#### [TASK TO CARRY OUT]
Reproduce the records below exactly, but only between the lines holding "(fun _ => true));" and "Proof. apply (simulate_heap_refines", inclusive.

*** Opening of DATASET EXTRACT ***

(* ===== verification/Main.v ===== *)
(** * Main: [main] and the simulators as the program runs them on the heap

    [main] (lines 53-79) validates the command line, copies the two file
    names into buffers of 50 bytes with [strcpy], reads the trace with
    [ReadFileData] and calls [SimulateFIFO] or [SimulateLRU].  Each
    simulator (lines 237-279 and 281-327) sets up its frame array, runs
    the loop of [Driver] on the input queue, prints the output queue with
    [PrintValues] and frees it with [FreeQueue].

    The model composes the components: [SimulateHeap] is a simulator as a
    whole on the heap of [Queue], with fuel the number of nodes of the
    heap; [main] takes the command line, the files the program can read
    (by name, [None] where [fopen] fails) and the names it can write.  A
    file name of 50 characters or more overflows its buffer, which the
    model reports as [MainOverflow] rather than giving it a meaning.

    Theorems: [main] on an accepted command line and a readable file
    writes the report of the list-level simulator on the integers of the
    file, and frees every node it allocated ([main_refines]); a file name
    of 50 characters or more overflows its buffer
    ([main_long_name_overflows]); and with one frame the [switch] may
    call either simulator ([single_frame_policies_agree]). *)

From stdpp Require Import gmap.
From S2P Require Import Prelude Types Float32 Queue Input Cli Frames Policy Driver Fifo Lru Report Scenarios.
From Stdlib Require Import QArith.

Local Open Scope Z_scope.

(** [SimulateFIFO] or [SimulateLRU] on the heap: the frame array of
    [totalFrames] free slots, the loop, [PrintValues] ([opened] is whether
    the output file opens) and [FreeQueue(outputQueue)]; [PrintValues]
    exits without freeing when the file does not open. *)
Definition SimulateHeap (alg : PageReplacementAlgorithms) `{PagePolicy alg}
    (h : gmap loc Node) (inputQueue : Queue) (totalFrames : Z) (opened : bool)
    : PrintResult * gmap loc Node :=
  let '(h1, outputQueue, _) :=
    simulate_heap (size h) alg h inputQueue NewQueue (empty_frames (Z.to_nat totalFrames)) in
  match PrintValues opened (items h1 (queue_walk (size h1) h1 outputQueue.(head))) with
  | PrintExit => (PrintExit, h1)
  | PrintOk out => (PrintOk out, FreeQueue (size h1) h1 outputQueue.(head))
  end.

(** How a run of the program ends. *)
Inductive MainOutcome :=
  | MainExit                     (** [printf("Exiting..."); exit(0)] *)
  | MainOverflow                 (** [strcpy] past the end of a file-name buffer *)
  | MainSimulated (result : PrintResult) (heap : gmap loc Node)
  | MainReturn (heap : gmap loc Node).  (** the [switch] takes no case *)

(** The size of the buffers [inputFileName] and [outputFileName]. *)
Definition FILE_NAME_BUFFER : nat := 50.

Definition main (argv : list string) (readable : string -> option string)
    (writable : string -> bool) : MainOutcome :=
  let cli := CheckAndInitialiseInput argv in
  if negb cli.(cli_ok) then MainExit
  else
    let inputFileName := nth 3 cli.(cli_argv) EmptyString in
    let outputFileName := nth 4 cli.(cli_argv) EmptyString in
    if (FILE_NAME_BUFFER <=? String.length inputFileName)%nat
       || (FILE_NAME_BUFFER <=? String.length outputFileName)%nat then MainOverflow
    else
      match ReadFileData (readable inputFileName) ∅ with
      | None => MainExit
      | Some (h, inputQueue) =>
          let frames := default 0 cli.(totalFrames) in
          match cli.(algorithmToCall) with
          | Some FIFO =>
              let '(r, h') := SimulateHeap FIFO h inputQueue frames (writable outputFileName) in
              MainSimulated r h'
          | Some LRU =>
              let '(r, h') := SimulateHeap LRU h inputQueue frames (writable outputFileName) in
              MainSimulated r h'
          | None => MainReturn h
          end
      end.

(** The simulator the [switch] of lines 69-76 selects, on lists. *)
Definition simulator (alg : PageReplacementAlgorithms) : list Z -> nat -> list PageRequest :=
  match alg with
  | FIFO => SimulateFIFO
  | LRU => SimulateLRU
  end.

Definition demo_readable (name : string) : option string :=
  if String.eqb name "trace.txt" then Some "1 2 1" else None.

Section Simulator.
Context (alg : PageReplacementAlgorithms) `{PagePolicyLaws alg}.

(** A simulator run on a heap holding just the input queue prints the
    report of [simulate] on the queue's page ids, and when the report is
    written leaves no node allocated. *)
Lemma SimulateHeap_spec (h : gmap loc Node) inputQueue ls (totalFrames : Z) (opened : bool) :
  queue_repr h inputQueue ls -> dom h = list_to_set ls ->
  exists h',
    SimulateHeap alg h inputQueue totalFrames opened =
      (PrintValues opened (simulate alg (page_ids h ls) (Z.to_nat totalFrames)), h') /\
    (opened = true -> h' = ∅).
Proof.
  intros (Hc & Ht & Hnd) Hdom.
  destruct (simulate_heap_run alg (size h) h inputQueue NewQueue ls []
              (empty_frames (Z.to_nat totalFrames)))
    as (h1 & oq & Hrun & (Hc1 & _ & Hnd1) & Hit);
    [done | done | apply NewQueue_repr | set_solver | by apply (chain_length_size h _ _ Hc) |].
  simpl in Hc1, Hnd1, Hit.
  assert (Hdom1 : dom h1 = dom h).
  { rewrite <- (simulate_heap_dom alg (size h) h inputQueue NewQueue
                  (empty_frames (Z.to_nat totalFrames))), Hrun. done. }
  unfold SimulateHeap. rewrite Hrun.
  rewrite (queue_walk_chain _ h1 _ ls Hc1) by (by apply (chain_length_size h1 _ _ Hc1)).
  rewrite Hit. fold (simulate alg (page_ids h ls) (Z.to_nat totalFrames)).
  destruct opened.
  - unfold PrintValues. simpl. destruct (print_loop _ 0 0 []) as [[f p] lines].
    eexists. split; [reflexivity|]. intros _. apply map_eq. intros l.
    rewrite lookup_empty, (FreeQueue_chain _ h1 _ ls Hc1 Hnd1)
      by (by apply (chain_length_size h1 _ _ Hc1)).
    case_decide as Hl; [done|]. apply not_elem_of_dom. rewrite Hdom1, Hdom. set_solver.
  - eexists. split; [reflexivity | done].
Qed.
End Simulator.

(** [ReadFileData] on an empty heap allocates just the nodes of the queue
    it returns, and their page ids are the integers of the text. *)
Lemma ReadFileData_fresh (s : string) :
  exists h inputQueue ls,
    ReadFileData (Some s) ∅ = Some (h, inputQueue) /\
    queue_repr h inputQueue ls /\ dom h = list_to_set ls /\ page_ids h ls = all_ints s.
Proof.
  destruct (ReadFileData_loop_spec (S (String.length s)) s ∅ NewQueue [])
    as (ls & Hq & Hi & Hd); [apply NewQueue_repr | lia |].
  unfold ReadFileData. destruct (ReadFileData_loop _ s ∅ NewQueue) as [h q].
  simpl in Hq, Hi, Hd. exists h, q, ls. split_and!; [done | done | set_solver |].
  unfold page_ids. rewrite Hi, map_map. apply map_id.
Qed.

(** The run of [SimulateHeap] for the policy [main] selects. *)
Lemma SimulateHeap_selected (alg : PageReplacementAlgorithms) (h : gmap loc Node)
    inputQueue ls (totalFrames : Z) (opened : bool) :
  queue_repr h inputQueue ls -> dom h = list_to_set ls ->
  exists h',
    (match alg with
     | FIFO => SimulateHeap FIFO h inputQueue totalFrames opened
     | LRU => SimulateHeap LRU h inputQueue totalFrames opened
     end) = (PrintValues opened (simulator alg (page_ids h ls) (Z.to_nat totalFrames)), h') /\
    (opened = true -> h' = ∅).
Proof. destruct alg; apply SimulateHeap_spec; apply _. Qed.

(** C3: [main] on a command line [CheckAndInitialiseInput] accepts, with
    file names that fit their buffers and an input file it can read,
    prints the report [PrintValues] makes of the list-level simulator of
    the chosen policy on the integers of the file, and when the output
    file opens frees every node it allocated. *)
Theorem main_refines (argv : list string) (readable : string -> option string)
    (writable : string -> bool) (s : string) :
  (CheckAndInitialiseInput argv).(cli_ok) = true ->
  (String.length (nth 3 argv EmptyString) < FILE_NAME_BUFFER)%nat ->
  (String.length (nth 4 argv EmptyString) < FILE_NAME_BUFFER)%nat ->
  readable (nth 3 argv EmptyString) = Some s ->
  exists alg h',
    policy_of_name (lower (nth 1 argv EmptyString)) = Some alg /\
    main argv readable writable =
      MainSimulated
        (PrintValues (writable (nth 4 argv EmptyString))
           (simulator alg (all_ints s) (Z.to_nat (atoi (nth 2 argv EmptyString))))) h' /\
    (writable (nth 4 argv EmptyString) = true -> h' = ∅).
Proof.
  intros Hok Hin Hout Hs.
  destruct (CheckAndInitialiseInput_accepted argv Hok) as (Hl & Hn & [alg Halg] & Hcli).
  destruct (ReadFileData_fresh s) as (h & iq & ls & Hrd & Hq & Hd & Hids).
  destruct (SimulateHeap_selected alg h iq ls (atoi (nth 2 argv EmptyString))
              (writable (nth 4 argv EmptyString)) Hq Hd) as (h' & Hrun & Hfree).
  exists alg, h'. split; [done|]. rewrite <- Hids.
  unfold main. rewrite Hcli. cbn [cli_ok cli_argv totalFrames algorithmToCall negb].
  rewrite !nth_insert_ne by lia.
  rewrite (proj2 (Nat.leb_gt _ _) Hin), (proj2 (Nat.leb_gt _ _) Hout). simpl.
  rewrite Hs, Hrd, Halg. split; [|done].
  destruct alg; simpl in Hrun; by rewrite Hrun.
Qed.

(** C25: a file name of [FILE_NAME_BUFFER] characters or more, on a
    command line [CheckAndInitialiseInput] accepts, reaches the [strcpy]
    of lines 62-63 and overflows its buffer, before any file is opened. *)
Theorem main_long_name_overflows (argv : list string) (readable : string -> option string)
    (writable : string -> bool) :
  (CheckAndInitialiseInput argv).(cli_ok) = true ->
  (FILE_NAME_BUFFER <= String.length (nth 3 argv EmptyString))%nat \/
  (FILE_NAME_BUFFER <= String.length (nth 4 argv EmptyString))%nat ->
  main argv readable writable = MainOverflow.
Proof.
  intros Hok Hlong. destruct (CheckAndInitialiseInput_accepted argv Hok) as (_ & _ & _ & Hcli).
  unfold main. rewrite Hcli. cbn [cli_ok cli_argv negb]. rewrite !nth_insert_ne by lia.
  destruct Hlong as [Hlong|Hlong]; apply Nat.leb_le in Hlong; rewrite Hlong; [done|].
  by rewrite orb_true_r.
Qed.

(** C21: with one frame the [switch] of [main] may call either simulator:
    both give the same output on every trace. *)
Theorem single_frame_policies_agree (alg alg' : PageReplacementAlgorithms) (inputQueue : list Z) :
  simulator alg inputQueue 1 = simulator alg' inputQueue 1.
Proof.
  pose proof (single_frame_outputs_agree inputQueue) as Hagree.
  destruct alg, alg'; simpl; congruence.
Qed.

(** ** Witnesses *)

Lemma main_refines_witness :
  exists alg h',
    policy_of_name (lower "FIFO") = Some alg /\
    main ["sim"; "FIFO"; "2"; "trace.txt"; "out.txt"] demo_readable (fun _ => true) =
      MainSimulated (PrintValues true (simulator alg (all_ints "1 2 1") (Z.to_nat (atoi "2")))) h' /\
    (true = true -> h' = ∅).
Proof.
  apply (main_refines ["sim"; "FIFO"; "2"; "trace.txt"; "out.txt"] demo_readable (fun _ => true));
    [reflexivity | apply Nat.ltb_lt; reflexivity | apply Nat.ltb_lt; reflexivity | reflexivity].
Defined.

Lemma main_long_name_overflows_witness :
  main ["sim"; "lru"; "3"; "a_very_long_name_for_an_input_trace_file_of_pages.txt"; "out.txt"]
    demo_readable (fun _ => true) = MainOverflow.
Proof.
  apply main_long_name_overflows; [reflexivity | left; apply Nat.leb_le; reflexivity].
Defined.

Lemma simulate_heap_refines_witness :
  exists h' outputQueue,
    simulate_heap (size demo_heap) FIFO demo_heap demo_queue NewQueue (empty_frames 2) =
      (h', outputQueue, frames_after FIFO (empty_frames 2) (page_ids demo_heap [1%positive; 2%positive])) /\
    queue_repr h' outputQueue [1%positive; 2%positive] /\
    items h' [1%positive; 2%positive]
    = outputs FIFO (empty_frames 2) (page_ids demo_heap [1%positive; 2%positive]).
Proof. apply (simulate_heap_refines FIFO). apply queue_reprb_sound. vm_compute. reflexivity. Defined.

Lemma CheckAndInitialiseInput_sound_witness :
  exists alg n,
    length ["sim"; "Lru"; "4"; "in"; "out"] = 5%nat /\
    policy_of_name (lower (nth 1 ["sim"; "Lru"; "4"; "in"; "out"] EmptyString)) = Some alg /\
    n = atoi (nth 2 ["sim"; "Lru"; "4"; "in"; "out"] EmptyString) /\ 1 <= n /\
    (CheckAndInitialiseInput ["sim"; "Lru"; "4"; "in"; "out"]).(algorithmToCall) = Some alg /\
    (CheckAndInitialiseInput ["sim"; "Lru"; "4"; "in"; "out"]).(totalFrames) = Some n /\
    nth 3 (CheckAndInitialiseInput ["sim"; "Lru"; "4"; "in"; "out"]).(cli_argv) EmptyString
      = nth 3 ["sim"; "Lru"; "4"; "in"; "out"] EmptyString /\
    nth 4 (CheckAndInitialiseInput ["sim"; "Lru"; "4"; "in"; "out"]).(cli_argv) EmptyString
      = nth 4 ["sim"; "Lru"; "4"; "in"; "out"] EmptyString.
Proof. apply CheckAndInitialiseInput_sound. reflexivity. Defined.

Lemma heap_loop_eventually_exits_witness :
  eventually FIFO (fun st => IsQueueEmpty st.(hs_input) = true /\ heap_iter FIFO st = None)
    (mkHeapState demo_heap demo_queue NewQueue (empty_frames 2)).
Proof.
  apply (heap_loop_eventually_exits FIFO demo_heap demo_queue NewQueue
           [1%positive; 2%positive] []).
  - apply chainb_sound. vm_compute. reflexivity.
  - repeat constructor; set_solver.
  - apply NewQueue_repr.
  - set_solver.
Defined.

*** Close of DATASET EXTRACT ***
*** Opening of DATASET EXTRACT ***

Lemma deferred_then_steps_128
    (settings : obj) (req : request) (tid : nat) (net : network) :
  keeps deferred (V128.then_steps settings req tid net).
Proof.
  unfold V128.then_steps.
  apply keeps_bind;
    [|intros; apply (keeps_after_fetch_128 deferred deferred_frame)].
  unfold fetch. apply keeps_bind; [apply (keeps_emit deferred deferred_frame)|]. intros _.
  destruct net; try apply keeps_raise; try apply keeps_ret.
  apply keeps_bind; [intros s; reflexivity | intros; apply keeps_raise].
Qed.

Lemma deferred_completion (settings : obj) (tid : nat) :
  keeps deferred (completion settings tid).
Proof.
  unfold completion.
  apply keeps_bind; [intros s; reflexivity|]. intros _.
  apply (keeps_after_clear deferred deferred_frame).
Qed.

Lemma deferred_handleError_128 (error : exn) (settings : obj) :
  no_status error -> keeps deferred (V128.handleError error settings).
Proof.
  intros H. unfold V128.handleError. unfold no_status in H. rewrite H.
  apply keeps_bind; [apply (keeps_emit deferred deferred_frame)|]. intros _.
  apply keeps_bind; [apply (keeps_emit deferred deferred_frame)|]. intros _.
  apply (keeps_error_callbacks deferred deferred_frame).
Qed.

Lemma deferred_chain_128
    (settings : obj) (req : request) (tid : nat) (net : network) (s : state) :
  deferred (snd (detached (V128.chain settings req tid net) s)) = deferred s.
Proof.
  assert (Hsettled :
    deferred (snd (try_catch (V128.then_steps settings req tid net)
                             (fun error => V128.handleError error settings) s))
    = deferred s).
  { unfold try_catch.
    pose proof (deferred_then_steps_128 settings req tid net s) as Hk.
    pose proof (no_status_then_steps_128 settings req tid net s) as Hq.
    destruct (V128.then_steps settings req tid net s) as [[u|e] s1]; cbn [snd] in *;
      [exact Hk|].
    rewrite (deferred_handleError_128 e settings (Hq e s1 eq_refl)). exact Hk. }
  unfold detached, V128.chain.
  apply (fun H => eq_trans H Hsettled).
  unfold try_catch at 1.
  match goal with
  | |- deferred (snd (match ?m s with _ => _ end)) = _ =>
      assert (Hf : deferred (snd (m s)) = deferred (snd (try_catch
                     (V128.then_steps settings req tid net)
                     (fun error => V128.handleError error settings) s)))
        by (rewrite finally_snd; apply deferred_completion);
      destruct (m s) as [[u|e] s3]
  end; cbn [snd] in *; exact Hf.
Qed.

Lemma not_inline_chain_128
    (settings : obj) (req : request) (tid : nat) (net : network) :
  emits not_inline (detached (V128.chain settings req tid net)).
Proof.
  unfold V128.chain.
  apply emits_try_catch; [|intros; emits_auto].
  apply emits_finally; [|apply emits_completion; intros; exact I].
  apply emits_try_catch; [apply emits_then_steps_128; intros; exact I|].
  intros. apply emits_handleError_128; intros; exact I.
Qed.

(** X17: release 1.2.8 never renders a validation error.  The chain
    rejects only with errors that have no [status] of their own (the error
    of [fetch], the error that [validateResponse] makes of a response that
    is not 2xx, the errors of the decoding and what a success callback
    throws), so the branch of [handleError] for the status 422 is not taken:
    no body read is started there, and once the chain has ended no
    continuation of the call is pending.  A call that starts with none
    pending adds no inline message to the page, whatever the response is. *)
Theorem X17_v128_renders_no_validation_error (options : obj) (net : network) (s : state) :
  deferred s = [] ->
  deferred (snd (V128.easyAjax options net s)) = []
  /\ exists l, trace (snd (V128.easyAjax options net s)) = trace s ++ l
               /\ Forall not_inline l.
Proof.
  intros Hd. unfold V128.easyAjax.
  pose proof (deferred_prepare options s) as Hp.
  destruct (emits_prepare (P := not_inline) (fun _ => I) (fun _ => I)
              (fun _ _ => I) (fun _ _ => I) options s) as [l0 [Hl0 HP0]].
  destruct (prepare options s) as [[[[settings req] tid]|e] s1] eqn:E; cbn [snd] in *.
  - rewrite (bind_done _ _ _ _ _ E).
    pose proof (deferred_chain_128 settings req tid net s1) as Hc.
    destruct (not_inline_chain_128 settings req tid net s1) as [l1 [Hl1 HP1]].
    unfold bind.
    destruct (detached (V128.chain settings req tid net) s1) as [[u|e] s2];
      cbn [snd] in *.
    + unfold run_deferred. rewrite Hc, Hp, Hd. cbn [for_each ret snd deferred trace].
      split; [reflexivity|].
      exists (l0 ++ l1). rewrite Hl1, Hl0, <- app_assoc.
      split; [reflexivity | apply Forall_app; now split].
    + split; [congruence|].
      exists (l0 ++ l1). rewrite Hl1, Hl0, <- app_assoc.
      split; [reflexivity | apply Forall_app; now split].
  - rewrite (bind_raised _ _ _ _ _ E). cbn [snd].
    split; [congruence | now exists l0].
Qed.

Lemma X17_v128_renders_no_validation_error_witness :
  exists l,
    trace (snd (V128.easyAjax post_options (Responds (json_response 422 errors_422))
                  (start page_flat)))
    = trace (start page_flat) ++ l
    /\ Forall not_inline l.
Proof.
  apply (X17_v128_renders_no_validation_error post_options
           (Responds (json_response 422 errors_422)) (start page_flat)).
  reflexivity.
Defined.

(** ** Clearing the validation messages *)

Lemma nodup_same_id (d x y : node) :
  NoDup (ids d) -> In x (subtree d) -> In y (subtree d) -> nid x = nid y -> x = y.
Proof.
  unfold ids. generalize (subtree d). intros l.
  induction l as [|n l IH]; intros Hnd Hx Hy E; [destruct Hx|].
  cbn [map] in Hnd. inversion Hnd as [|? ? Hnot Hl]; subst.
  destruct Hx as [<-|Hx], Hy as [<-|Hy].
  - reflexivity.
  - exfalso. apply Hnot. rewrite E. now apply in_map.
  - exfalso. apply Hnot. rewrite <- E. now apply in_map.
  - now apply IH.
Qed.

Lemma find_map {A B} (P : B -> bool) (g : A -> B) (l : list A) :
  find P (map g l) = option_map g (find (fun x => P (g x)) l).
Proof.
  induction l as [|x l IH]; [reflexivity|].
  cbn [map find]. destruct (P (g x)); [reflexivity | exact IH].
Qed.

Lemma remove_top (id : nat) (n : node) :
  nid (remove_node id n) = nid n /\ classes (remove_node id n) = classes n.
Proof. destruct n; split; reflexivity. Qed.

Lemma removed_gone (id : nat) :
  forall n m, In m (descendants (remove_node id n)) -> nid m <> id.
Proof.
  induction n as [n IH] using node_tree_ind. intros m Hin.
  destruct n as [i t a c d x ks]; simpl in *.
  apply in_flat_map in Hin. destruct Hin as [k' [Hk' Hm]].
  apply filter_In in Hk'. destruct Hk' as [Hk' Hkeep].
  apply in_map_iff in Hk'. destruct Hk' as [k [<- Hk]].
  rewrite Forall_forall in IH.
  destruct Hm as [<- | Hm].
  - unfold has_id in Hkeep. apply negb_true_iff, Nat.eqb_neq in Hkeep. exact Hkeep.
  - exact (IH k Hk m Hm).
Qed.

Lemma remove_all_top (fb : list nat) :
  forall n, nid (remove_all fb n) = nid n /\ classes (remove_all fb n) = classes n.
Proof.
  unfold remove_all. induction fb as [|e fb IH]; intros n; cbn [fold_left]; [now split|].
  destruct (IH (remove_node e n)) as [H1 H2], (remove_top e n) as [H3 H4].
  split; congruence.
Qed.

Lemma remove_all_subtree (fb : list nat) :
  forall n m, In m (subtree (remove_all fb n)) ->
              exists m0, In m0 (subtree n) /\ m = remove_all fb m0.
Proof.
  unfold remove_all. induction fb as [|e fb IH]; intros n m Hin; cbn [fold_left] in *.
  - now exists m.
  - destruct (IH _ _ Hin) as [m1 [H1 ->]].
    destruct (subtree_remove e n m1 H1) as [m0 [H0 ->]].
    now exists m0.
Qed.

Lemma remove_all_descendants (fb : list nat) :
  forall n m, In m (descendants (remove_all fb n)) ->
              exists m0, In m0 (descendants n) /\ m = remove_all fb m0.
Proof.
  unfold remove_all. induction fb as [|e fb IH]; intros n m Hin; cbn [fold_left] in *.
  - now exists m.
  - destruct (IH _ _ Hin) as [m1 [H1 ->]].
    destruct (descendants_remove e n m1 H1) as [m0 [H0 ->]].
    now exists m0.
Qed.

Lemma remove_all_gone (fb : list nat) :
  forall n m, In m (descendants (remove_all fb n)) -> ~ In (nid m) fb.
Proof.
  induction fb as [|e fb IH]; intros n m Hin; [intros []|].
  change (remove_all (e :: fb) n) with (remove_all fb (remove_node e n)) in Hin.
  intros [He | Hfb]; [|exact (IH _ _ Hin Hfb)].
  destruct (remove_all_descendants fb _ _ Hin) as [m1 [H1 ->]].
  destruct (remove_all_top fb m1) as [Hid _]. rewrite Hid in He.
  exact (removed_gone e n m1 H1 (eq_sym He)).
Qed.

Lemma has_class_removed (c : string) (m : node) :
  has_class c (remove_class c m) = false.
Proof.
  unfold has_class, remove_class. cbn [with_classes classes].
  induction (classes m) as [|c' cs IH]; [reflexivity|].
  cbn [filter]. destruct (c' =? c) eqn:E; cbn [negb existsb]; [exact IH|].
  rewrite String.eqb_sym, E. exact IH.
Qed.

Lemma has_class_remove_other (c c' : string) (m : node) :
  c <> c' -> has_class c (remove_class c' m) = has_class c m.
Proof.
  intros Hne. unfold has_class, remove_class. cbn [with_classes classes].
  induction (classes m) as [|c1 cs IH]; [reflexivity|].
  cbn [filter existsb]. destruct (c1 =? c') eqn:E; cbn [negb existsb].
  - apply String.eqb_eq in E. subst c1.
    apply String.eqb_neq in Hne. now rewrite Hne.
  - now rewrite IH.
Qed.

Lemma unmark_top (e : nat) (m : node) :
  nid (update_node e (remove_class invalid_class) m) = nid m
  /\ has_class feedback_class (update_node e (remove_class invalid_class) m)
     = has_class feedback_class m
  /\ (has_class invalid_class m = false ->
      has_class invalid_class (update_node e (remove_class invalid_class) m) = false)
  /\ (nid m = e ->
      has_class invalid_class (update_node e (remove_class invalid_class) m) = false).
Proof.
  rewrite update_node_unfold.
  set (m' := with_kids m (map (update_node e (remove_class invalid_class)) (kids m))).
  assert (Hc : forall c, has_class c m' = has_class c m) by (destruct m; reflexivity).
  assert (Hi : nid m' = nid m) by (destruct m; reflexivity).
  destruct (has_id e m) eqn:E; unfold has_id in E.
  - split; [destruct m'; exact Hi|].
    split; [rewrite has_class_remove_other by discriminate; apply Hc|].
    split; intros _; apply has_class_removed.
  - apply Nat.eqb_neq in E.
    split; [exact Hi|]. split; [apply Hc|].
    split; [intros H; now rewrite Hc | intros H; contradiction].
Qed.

*** Close of DATASET EXTRACT ***
*** Opening of DATASET EXTRACT ***

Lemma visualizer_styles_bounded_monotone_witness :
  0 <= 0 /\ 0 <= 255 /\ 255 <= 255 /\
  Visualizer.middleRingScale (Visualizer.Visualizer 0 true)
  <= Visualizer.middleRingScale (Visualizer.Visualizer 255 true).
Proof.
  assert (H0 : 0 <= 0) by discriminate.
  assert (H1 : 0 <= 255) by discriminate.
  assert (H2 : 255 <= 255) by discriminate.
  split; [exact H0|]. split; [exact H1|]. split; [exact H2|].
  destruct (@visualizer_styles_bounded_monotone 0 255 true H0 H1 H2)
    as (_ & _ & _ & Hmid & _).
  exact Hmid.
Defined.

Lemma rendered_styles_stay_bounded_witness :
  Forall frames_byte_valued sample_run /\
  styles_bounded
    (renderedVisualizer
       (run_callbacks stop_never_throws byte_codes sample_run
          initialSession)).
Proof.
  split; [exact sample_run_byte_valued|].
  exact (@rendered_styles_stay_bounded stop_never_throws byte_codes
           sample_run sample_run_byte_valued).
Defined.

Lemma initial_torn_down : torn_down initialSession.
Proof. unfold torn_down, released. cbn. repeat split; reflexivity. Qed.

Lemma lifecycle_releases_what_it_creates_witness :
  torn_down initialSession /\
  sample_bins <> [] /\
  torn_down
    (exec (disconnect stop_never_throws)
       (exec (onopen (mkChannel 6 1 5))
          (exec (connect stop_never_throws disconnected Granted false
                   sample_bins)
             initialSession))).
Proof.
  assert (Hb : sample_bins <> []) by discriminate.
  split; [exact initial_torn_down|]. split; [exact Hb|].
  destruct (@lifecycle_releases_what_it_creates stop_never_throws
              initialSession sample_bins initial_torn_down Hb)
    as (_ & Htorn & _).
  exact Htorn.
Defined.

*** Close of DATASET EXTRACT ***

#### [RESPONSE TO THE TASK]
  apply (main_refines ["sim"; "FIFO"; "2"; "trace.txt"; "out.txt"] demo_readable (fun _ => true));
    [reflexivity | apply Nat.ltb_lt; reflexivity | apply Nat.ltb_lt; reflexivity | reflexivity].
Defined.

Lemma main_long_name_overflows_witness :
  main ["sim"; "lru"; "3"; "a_very_long_name_for_an_input_trace_file_of_pages.txt"; "out.txt"]
    demo_readable (fun _ => true) = MainOverflow.
Proof.
  apply main_long_name_overflows; [reflexivity | left; apply Nat.leb_le; reflexivity].
Defined.

Lemma simulate_heap_refines_witness :
  exists h' outputQueue,
    simulate_heap (size demo_heap) FIFO demo_heap demo_queue NewQueue (empty_frames 2) =
      (h', outputQueue, frames_after FIFO (empty_frames 2) (page_ids demo_heap [1%positive; 2%positive])) /\
    queue_repr h' outputQueue [1%positive; 2%positive] /\
    items h' [1%positive; 2%positive]
    = outputs FIFO (empty_frames 2) (page_ids demo_heap [1%positive; 2%positive]).
Proof. apply (simulate_heap_refines FIFO). apply queue_reprb_sound. vm_compute. reflexivity. Defined.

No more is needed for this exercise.